Traditionally, women and girls are often the primary caretakers of the sick, placing them at far greater exposure to Ebola than any other group. During the 2018–2019 Ebola outbreak in the Democratic Republic of the Congo, women and girls accounted for nearly two-thirds of reported infections. In Liberia's 2014 outbreak, women represented up to three-quarters of Ebola-related deaths in some communities. Current data for the 2026 outbreak indicates that more than 54 percent of Ebola cases have been women and girls, underscoring that Ebola remains a caretaker’s disease. Furthermore, the demands of increased water collection, hygiene, and care often force women and girls to travel further on foot, raising their exposure to sexual violence and harassment. For survivors of violence, fear of infection, stigma, and disrupted health services create additional barriers to accessing care, which is ever more limited when the nascent health systems are focused on the outbreak. The conditions that enable exploitation and abuse; an influx of staff and resources, acute need, and stark power imbalances, are present from the very first day of any large-scale emergency response.

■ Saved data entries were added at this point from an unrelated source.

Lemma poll_once_download_fails w url :
  timed_out g start (time_time env (clock_reads w)) = false ->
  succeeded url (http env (http_calls w) status) ->
  download_fails (http env (S (http_calls w)) (ModelScope.image_request url)) ->
  exists w',
    body w = (Ret None, w')
    /\ http_calls w' = S (S (http_calls w))
    /\ clock_reads w' = S (clock_reads w)
    /\ sleeps (trace w') = ModelScope.polling_interval g :: sleeps (trace w)
    /\ requests (trace w') = ModelScope.image_request url :: status :: requests (trace w).
Proof.
  unfold timed_out, status. destruct w as [hc cr tr]. cbn [http_calls clock_reads trace].
  intros Ht Hs Hd.
  inversion Hs as [r d rest Hr Hj Hst Hout Ho].
  unfold body, ModelScope.poll_once. exec. rewrite Ht.
  rewrite <- Ho. unfold passes in Hr. rewrite Hr, Hj, Hst. cbn [from_option id].
  rewrite py_eq_str_refl, Hout.
  inversion Hd as [e He Hio | ir Hir Hio].
  - rewrite He. eexists. repeat split.
  - unfold passes in Hir. apply not_false_is_true in Hir. rewrite Hir.
    cbn [is_RequestException exn_class]. eexists. repeat split.
Qed.
End Poll.

(** ** ModelScope: a run of [generate_image] *)

Section Run.
Variable env : Env.
Variable g : ModelScope.generator.
Variable prompt : str.
Variable task_id : value.

Let sent := take ModelScope.MAX_PROMPT_LENGTH prompt.
Let status := ModelScope.status_request env g task_id.
Let t0 := time_time env 0.

Lemma generate_image_submitted fuel :
  truthy (ModelScope.api_key g) = true ->
  has_surrogate (ModelScope.model g ++ sent) = false ->
  task_created task_id (http env 0 (ModelScope.submit_request g sent)) ->
  exists w1,
    ModelScope.generate_image env g prompt fuel init_world
    = while_true fuel (ModelScope.poll_once env g task_id t0) w1
    /\ http_calls w1 = 1%nat
    /\ clock_reads w1 = 1%nat
    /\ sleeps (trace w1) = []
    /\ requests (trace w1) = [ModelScope.submit_request g sent].
Proof.
  intros Hk He Hc. unfold ModelScope.generate_image.
  erewrite bind_ret_run by (apply validate_config_present; exact Hk).
  destruct (check_prompt_run prompt init_world) as (w1 & E1 & Hc1 & Hr1 & Hs1 & Hq1 & _).
  erewrite bind_ret_run by exact E1. fold sent.
  destruct w1 as [hc cr tr]. cbn [http_calls clock_reads trace init_world] in *. subst hc cr.
  erewrite bind_ret_run by reflexivity.
  match goal with
  | |- context [bind (ModelScope.submit env g sent) _ ?w] =>
      destruct (submit_created env g sent task_id w He Hc)
        as (w2 & E2 & Hc2 & Hr2 & Hs2 & Hq2)
  end.
  erewrite bind_ret_run by exact E2.
  destruct w2 as [hc cr tr2]. cbn [http_calls clock_reads trace] in *. subst hc cr.
  erewrite bind_ret_run by reflexivity. cbn [clock_reads]. fold t0.
  eexists. split; [reflexivity|]. cbn [http_calls clock_reads trace].
  rewrite sleeps_cons, requests_cons, Hs2, Hq2, sleeps_cons, requests_cons, Hs1, Hq1.
  repeat split.
Qed.

Lemma generate_image_pending n fuel :
  truthy (ModelScope.api_key g) = true ->
  has_surrogate (ModelScope.model g ++ sent) = false ->
  task_created task_id (http env 0 (ModelScope.submit_request g sent)) ->
  (forall k, (k < n)%nat ->
     timed_out g t0 (time_time env (1 + k)) = false
     /\ nonterminal (http env (1 + k) status)) ->
  exists w,
    ModelScope.generate_image env g prompt (n + fuel) init_world
    = while_true fuel (ModelScope.poll_once env g task_id t0) w
    /\ http_calls w = (1 + n)%nat
    /\ clock_reads w = (1 + n)%nat
    /\ sleeps (trace w) = replicate n (ModelScope.polling_interval g)
    /\ requests (trace w) = replicate n status ++ [ModelScope.submit_request g sent].
Proof.
  intros Hk He Hc Hn.
  destruct (generate_image_submitted (n + fuel) Hk He Hc)
    as (w1 & E1 & Hc1 & Hr1 & Hs1 & Hq1).
  destruct (poll_loop_nonterminal env g task_id t0 n w1 fuel) as (w & E & Hh & Hr & Hs & Hq & _).
  { intros k Hlt. rewrite Hc1, Hr1. apply Hn, Hlt. }
  exists w. rewrite E1, E, Hh, Hr, Hs, Hq, Hc1, Hr1, Hs1, Hq1, app_nil_r. repeat split.
Qed.
End Run.

(** C4: after a submission whose body could be encoded and which was
    accepted, when the first [n] status requests get
    non-terminal replies (a transport error, an error status, "PENDING" or any
    other status that is neither "SUCCEED" nor "FAILED"), no reading of the
    clock is past the timeout, status request [n] reports "SUCCEED" with [url]
    first in "output_images" and the download of [url] delivers [img], then
    [generate_image] returns [img] after exactly [n] sleeps of one polling
    interval each, and the last request it sent is the download of [url]. *)
Theorem polling_ends_with_image env g prompt task_id n url img fuel :
  truthy (ModelScope.api_key g) = true ->
  has_surrogate (ModelScope.model g ++ take ModelScope.MAX_PROMPT_LENGTH prompt) = false ->
  task_created task_id
    (http env 0
       (ModelScope.submit_request g (take ModelScope.MAX_PROMPT_LENGTH prompt))) ->
  (forall k, (k < n)%nat ->
     timed_out g (time_time env 0) (time_time env (1 + k)) = false
     /\ nonterminal (http env (1 + k) (ModelScope.status_request env g task_id))) ->
  timed_out g (time_time env 0) (time_time env (1 + n)) = false ->
  succeeded url (http env (1 + n) (ModelScope.status_request env g task_id)) ->
  delivers img (http env (2 + n) (ModelScope.image_request url)) ->
  (n < fuel)%nat ->
  exists w,
    ModelScope.generate_image env g prompt fuel init_world = (Ret img, w)
    /\ sleeps (trace w) = replicate n (ModelScope.polling_interval g)
    /\ requests (trace w)
       = ModelScope.image_request url
         :: replicate (S n) (ModelScope.status_request env g task_id)
         ++ [ModelScope.submit_request g (take ModelScope.MAX_PROMPT_LENGTH prompt)].
Proof.
  intros Hk He Hc Hn Ht Hs Hd Hf.
  replace fuel with (n + S (fuel - S n))%nat by lia.
  destruct (generate_image_pending env g prompt task_id n (S (fuel - S n)) Hk He Hc Hn)
    as (w & E & Hh & Hr & Hsl & Hq).
  rewrite E. cbn [while_true].
  destruct (poll_once_succeeded env g task_id (time_time env 0) w url img)
    as (w' & E' & _ & Hsl' & Hq').
  { now rewrite Hr. }
  { now rewrite Hh. }
  { now rewrite Hh. }
  rewrite E'. exists w'. rewrite Hsl', Hq', Hsl, Hq. repeat split.
Qed.


(** C6: after a submission whose body could be encoded and which was
    accepted, when a status reply reports "FAILED" with the message [msg],
    [generate_image] raises a [RuntimeError] whose text contains [msg]; the
    handler of transport errors does not catch it, no sleep follows it. *)
Theorem polling_task_failed env g prompt task_id n msg fuel :
  truthy (ModelScope.api_key g) = true ->
  has_surrogate (ModelScope.model g ++ take ModelScope.MAX_PROMPT_LENGTH prompt) = false ->
  task_created task_id
    (http env 0
       (ModelScope.submit_request g (take ModelScope.MAX_PROMPT_LENGTH prompt))) ->
  (forall k, (k < n)%nat ->
     timed_out g (time_time env 0) (time_time env (1 + k)) = false
     /\ nonterminal (http env (1 + k) (ModelScope.status_request env g task_id))) ->
  timed_out g (time_time env 0) (time_time env (1 + n)) = false ->
  failed (VStr msg) (http env (1 + n) (ModelScope.status_request env g task_id)) ->
  (n < fuel)%nat ->
  exists e w,
    ModelScope.generate_image env g prompt fuel init_world = (Raise e, w)
    /\ exn_class e = RuntimeError
    /\ contains (exn_msg e) msg
    /\ http_calls w = (2 + n)%nat
    /\ sleeps (trace w) = replicate n (ModelScope.polling_interval g).
Proof.
  intros Hk He Hc Hn Ht Hfl Hf.
  replace fuel with (n + S (fuel - S n))%nat by lia.
  destruct (generate_image_pending env g prompt task_id n (S (fuel - S n)) Hk He Hc Hn)
    as (w & E & Hh & Hr & Hsl & Hq).
  rewrite E. cbn [while_true].
  destruct (poll_once_failed env g task_id (time_time env 0) w (VStr msg))
    as (w' & E' & Hh' & Hsl').
  { now rewrite Hr. }
  { now rewrite Hh. }
  rewrite E'. do 2 eexists. split; [reflexivity|].
  rewrite Hh', Hsl', Hh, Hsl. repeat split.
  exists (lit "Image generation failed: "), []. cbn [exn_msg mk_exn py_str].
  now rewrite app_nil_r.
Qed.

(** C5: when the submission, its body encoded, is answered by a 2xx response
    whose body has no
    "task_id" (a dict without that key, a JSON value that is not a dict, or a
    body that is not JSON), [generate_image] raises, whatever the fuel: the
    one request sent is the submission, the clock is never read and nothing
    sleeps, so the loop is not entered. *)
Theorem submission_without_task_id env g prompt r fuel :
  truthy (ModelScope.api_key g) = true ->
  has_surrogate (ModelScope.model g ++ take ModelScope.MAX_PROMPT_LENGTH prompt) = false ->
  http env 0 (ModelScope.submit_request g (take ModelScope.MAX_PROMPT_LENGTH prompt))
  = Reply r ->
  200 <= status_code r < 300 ->
  lacks_task_id (resp_json r) ->
  exists e w,
    ModelScope.generate_image env g prompt fuel init_world = (Raise e, w)
    /\ requests (trace w)
       = [ModelScope.submit_request g (take ModelScope.MAX_PROMPT_LENGTH prompt)]
    /\ http_calls w = 1%nat
    /\ clock_reads w = 0%nat
    /\ sleeps (trace w) = [].
Proof.
  intros Hk He Ho Hs Hl. unfold ModelScope.generate_image.
  erewrite bind_ret_run by (apply validate_config_present; exact Hk).
  destruct (check_prompt_run prompt init_world) as (w1 & E1 & Hc1 & Hr1 & Hs1 & Hq1 & _).
  erewrite bind_ret_run by exact E1.
  destruct w1 as [hc cr tr]. cbn [http_calls clock_reads trace init_world] in *. subst hc cr.
  erewrite bind_ret_run by reflexivity.
  match goal with
  | |- context [bind (ModelScope.submit env g ?p) _ ?w] =>
      destruct (submit_rejected env g p r w He Ho (success_passes r Hs) Hl)
        as (e & w2 & E2 & Hc2 & Hr2 & Hs2 & Hq2)
  end.
  erewrite bind_raise_run by exact E2.
  exists e, w2. split; [reflexivity|].
  cbn [http_calls clock_reads trace] in *.
  rewrite Hq2, Hc2, Hr2, Hs2, sleeps_cons, requests_cons, Hs1, Hq1. repeat split.
Qed.

Lemma posts_cons ev tr :
  posts (ev :: tr)
  = match ev with
    | EvHttp r => match req_method r with POST => r :: posts tr | GET => posts tr end
    | _ => posts tr
    end.
Proof.
  destruct ev as [r| | | |]; try reflexivity.
  unfold posts. cbn [omap list_omap]. now destruct (req_method r).
Qed.

Lemma no_requests_no_posts tr : requests tr = [] -> posts tr = [].
Proof.
  induction tr as [|ev tr IH]; [reflexivity|].
  rewrite requests_cons, posts_cons. destruct ev; try exact IH. discriminate.
Qed.

Lemma generate_image_until_submit env g prompt fuel :
  truthy (ModelScope.api_key g) = true ->
  exists w0,
    ModelScope.generate_image env g prompt fuel init_world
    = bind (ModelScope.submit env g (take ModelScope.MAX_PROMPT_LENGTH prompt))
        (fun task_id =>
           bind (read_clock env)
             (fun start =>
                while_true fuel (ModelScope.poll_once env g task_id start))) w0
    /\ http_calls w0 = 0%nat
    /\ clock_reads w0 = 0%nat
    /\ sleeps (trace w0) = []
    /\ requests (trace w0) = []
    /\ logged ERROR (trace w0) = []
    /\ logged WARNING (trace w0)
       = if (ModelScope.MAX_PROMPT_LENGTH <? length prompt)%nat
         then [truncation_warning prompt] else [].
Proof.
  intros Hk. unfold ModelScope.generate_image.
  erewrite bind_ret_run by (apply validate_config_present; exact Hk).
  unfold ModelScope.check_prompt.
  destruct (ModelScope.MAX_PROMPT_LENGTH <? length prompt)%nat eqn:E.
  - eexists. split; [reflexivity|]. repeat split.
  - apply Nat.ltb_ge in E. rewrite (take_ge prompt) by exact E.
    eexists. split; [reflexivity|]. repeat split.
Qed.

"You cannot contain Ebola while leaving women and girls exposed to exploitation. In every outbreak we have responded to, we have seen what happens when protection is treated as an afterthought," said Weihui Wang, IRC’s Emergency Protection Technical Advisor. "Communities that do not trust the people delivering aid disengage from life-saving services. They stop coming forward for surveillance, treatment, and contact tracing. Getting protection right from day one is what helps to make the response work."

Pregnant women face the gravest risks. When a pregnant woman contracts Ebola, her chances of survival are devastatingly slim. The case fatality rate reaches 80%. Fear of transmission and the absence of safe gynecological care are already deterring women from seeking facility-based services. From experience in previous outbreaks, the IRC knows that disruptions to routine health services drive significant increases in maternal and child mortality. Children also face the risk of becoming orphans and being displaced, and require child-specific safeguarding measures from the start.

For years, the IRC has built protection against sexual exploitation and abuse (PSEA) into its Ebola responses from day one, not as a standalone program, but threaded through infection prevention and control, risk communication and community engagement activities. All staff and community workers deployed in the responses receive PSEA training, a clear code of conduct, and active supervision before they engage with communities.

Prevention alone is not enough. When harm occurs, survivors must be able to access clinical care, psychosocial support, and referral systems immediately. These resources take time to build and must be in place before community-facing work begins. Communities must also know, from the beginning, that they have the right to assistance free from exploitation and abuse and that there are safe, confidential ways to report concerns.